* Task statement *
The lines to reproduce run from the first one below to the line containing "Runtime.console rt') →", both included. Reproduce them exactly and nothing else.

Collected data entries:
_____
Lemma apply_changed_console app changed obj rt :
  NoDup (obj_keys changed) →
  (∀ k cd rt', obj_get k changed = Some cd → has_property k obj = true →
               Runtime.console (app (get_property k obj) cd rt').2
               = Runtime.console rt') →
  Runtime.console (apply_changed app changed obj rt).2 = Runtime.console rt.
Proof.
  revert obj rt. induction changed as [|[k cd] changed IH]; intros obj rt; [done|].
  intros [Hk Hnd]%NoDup_cons Hsilent. rewrite apply_changed_cons.
  assert (obj_get k changed = None) as Hnone.
  { apply obj_get_None_keys. by intros ?%list_elem_of_In. }
  destruct (has_property k obj) eqn:E.
  - rewrite IH; [|done|].
    + apply (Hsilent k cd rt); [|done]. cbn. by rewrite decide_True.
    + intros k' cd' rt' Hk' Hx'.
      destruct (decide (k = k')) as [->|Hne]; [congruence|].
      rewrite has_property_set, decide_False in Hx' by done.
      rewrite get_property_set, decide_False by done.
      apply (Hsilent k' cd' rt'); [|done]. cbn. by rewrite decide_False.
  - apply IH; [done|]. intros k' cd' rt' Hk' Hx'.
    destruct (decide (k = k')) as [->|Hne]; [congruence|].
    apply (Hsilent k' cd' rt'); [|done]. cbn. by rewrite decide_False.
Qed.

Lemma applyDiff_props_console v ps changed added_props deleted rt :
  props_of v = Some ps →
  Runtime.console (applyDiff v (ObjectDiff changed added_props deleted) rt).2
  = Runtime.console
      (apply_changed applyDiff changed ps (Runtime.alloc rt).2).2.
Proof. intros Hps. by rewrite (applyDiff_props _ ps). Qed.
(* ===== verification/Regex.v ===== *)
(** POSIX extended regular expressions, as far as the time stamps of the command
    line use them: [regcomp] reads an expression, [regexec] finds the longest match
    and the places of its groups.  Nothing here is code of the repository.

    The theorem: an expression that treats all digits alike matches a text as it
    matches the text with every digit replaced by [0]; a match of a family of texts
    is then computed once. *)
From S2P Require Import Prelude Libc.
From stdpp Require Import strings list.
Open Scope Z_scope.

(** * Syntax *)

(** A character in a range, the start and the end of the text, sequence,
    alternatives, the empty expression, [r{n,n+m}], [r+] and the group [k]. *)
Inductive re :=
| Chr (lo hi : Z) | Bol | Eol | Seq (a b : re) | Alt (a b : re) | Eps | Rep (n m : nat) (r : re) | Plus (r : re)
| Grp (k : nat) (r : re).

(** ** Reading an expression *)

(** [{n}] and [{n,m}] after the brace. *)
Definition parse_bounds (s : text) : option (nat * nat * text) :=
  let '(n, s) := read_digits 10 0 s in
  match s with
  | "}"%char :: s => Some (Z.to_nat n, O, s)
  | ","%char :: s =>
      let '(m, s) := read_digits 10 0 s in
      match s with "}"%char :: s => Some (Z.to_nat n, Z.to_nat (m - n), s) | _ => None end
  | _ => None
  end.

(** The repetitions after an atom. *)
Fixpoint parse_post (fuel : nat) (r : re) (s : text) : option (re * text) :=
  match fuel with
  | O => None
  | S fuel =>
      match s with
      | "+"%char :: s => parse_post fuel (Plus r) s
      | "{"%char :: s => '(n, m, s) ← parse_bounds s; parse_post fuel (Rep n m r) s
      | _ => Some (r, s)
      end
  end.

Definition chr (c : ascii) : re := Chr (ch c) (ch c).

(** Alternatives, sequences and atoms; [k] is the number of the next group. *)
Fixpoint parse_alt (fuel : nat) (k : nat) (s : text) : option (re * nat * text) :=
  match fuel with
  | O => None
  | S fuel =>
      '(r, k, s) ← parse_seq fuel k s;
      match s with
      | "|"%char :: s => '(r', k, s) ← parse_alt fuel k s; Some (Alt r r', k, s)
      | _ => Some (r, k, s)
      end
  end
with parse_seq (fuel : nat) (k : nat) (s : text) : option (re * nat * text) :=
  match fuel with
  | O => None
  | S fuel =>
      match s with
      | [] | ")"%char :: _ | "|"%char :: _ => Some (Eps, k, s)
      | _ =>
          '(r, k, s) ← parse_atom fuel k s;
          '(r, s) ← parse_post fuel r s;
          '(r', k, s) ← parse_seq fuel k s;
          Some (Seq r r', k, s)
      end
  end
with parse_atom (fuel : nat) (k : nat) (s : text) : option (re * nat * text) :=
  match fuel with
  | O => None
  | S fuel =>
      match s with
      | "("%char :: s =>
          '(r, k', s) ← parse_alt fuel (S k) s;
          match s with ")"%char :: s => Some (Grp k r, k', s) | _ => None end
      | "["%char :: lo :: "-"%char :: hi :: "]"%char :: s => Some (Chr (ch lo) (ch hi), k, s)
      | "\"%char :: c :: s => Some (chr c, k, s)
      | "^"%char :: s => Some (Bol, k, s)
      | "$"%char :: s => Some (Eol, k, s)
      | c :: s => Some (chr c, k, s)
      | [] => None
      end
  end.

Definition regcomp (s : string) : option re :=
  let t := lit s in
  match parse_alt (4 * S (length t)) 1 t with Some (r, _, []) => Some r | _ => None end.

(** * Matching *)

(** A position and the groups matched on the way, the last first, from and to. *)
Definition mstate : Type := nat * list (nat * (nat * nat)).

Section Iter.
Context (f : mstate -> list mstate).

Fixpoint times (n : nat) (st : mstate) : list mstate :=
  match n with O => [st] | S n => flat_map (times n) (f st) end.
Fixpoint up_to (n : nat) (st : mstate) : list mstate :=
  match n with O => [st] | S n => flat_map (up_to n) (f st) ++ [st] end.
(** Repetitions after the first one match something. *)
Fixpoint more (n : nat) (st : mstate) : list mstate :=
  match n with
  | O => [st]
  | S n => flat_map (fun st' => if (fst st <? fst st')%nat then more n st' else []) (f st) ++ [st]
  end.
End Iter.

(** All matches from a position, those preferred first. *)
Fixpoint re_match (s : text) (r : re) (st : mstate) : list mstate :=
  match r with
  | Chr lo hi =>
      match s !! fst st with
      | Some c => if (lo <=? ch c) && (ch c <=? hi) then [(S (fst st), snd st)] else []
      | None => []
      end
  | Bol => if (fst st =? 0)%nat then [st] else []
  | Eol => if (fst st =? length s)%nat then [st] else []
  | Seq a b => flat_map (re_match s b) (re_match s a st)
  | Alt a b => re_match s a st ++ re_match s b st
  | Eps => [st]
  | Rep n m r => flat_map (up_to (re_match s r) m) (times (re_match s r) n st)
  | Plus r => flat_map (more (re_match s r) (length s)) (re_match s r st)
  | Grp k r => map (fun st' => (fst st', (k, (fst st, fst st')) :: snd st')) (re_match s r st)
  end.

(** The first of the longest matches. *)
Fixpoint longest (l : list mstate) : option mstate :=
  match l with
  | [] => None
  | st :: l => match longest l with
               | Some st' => if (fst st <? fst st')%nat then Some st' else Some st
               | None => Some st
               end
  end.

(** [rm_so] of a group; [None] is -1. *)
Definition rm_so (m : list (nat * (nat * nat))) (k : nat) : option nat :=
  snd <$> find (fun e => (fst e =? k)%nat) (map (fun e => (fst e, fst (snd e))) m).

(** The groups of a match from the start of the text, where the expressions of the
    program are anchored. *)
Definition regexec (r : re) (s : text) : option (list (nat * (nat * nat))) := snd <$> longest (re_match s r (O, [])).

(** * Digits are alike *)

Definition undigit (c : ascii) : ascii := if is_digit 10 c then "0"%char else c.

(** The ranges of an expression contain all digits or none. *)
Fixpoint re_blind (r : re) : bool :=
  match r with
  | Chr lo hi => ((lo <=? 48) && (57 <=? hi)) || (hi <? 48) || (57 <? lo)
  | Bol | Eol | Eps => true
  | Seq a b | Alt a b => re_blind a && re_blind b
  | Rep _ _ r | Plus r | Grp _ r => re_blind r
  end.

Lemma flat_map_ext' {A B} (f g : A -> list B) l : (forall x, f x = g x) -> flat_map f l = flat_map g l.
Proof. intros E. induction l as [|x l IH]; [done|]. cbn. by rewrite E, IH. Qed.

Lemma times_ext f g n : (forall st, f st = g st) -> forall st, times f n st = times g n st.
Proof. intros E. induction n as [|n IH]; intros st; [done|]. cbn. rewrite E. by apply flat_map_ext'. Qed.

Lemma up_to_ext f g n : (forall st, f st = g st) -> forall st, up_to f n st = up_to g n st.
Proof. intros E. induction n as [|n IH]; intros st; [done|]. cbn. rewrite E. f_equal. by apply flat_map_ext'. Qed.

Lemma more_ext f g n : (forall st, f st = g st) -> forall st, more f n st = more g n st.
Proof.
  intros E. induction n as [|n IH]; intros st; [done|]. cbn [more]. rewrite E. f_equal. apply flat_map_ext'. intros st'.
  destruct (fst st <? fst st')%nat; [apply IH|done].
Qed.

Lemma is_digit_ch c : is_digit 10 c = (48 <=? ch c) && (ch c <=? 57).
Proof.
  unfold is_digit, digit_val. cbv zeta. destruct (Z.leb_spec 48 (ch c)), (Z.leb_spec (ch c) 57); cbn [andb]; [lia|..];
    repeat match goal with |- context [?a <=? ?b] => destruct (Z.leb_spec a b) end; cbn [andb]; try done; lia.
Qed.

Lemma re_match_undigit s r : re_blind r = true -> forall st, re_match (map undigit s) r st = re_match s r st.
Proof.
  induction r as [lo hi| | |a IHa b IHb|a IHa b IHb| |n m r IH|r IH|k r IH]; cbn [re_blind re_match]; intros Hb st; rewrite ?length_map.
  - change (map undigit s) with (undigit <$> s). rewrite list_lookup_fmap. destruct (s !! fst st) as [c|]; [|done]. cbn.
    unfold undigit. rewrite is_digit_ch. destruct (Z.leb_spec 48 (ch c)), (Z.leb_spec (ch c) 57); cbn [andb]; try done.
    change (ch "0") with 48. replace ((lo <=? 48) && (48 <=? hi)) with ((lo <=? ch c) && (ch c <=? hi)); [done|].
    zcmp; cbn in *; done || lia.
  - done.
  - done.
  - apply andb_prop in Hb as [Ha Hb]. rewrite IHa by done. apply flat_map_ext'. by apply IHb.
  - apply andb_prop in Hb as [Ha Hb]. by rewrite IHa, IHb.
  - done.
  - rewrite (times_ext _ (re_match s r)) by (by apply IH). apply flat_map_ext'. intros st'. by apply up_to_ext, IH.
  - rewrite IH by done. apply flat_map_ext'. intros st'. by apply more_ext, IH.
  - by rewrite IH.
Qed.

Lemma regexec_undigit r s : re_blind r = true -> regexec r s = regexec r (map undigit s).
Proof. intros Hb. unfold regexec. by rewrite re_match_undigit. Qed.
_____
* Response below *
Lemma apply_changed_console app changed obj rt :
  NoDup (obj_keys changed) →
  (∀ k cd rt', obj_get k changed = Some cd → has_property k obj = true →
               Runtime.console (app (get_property k obj) cd rt').2
               = Runtime.console rt') →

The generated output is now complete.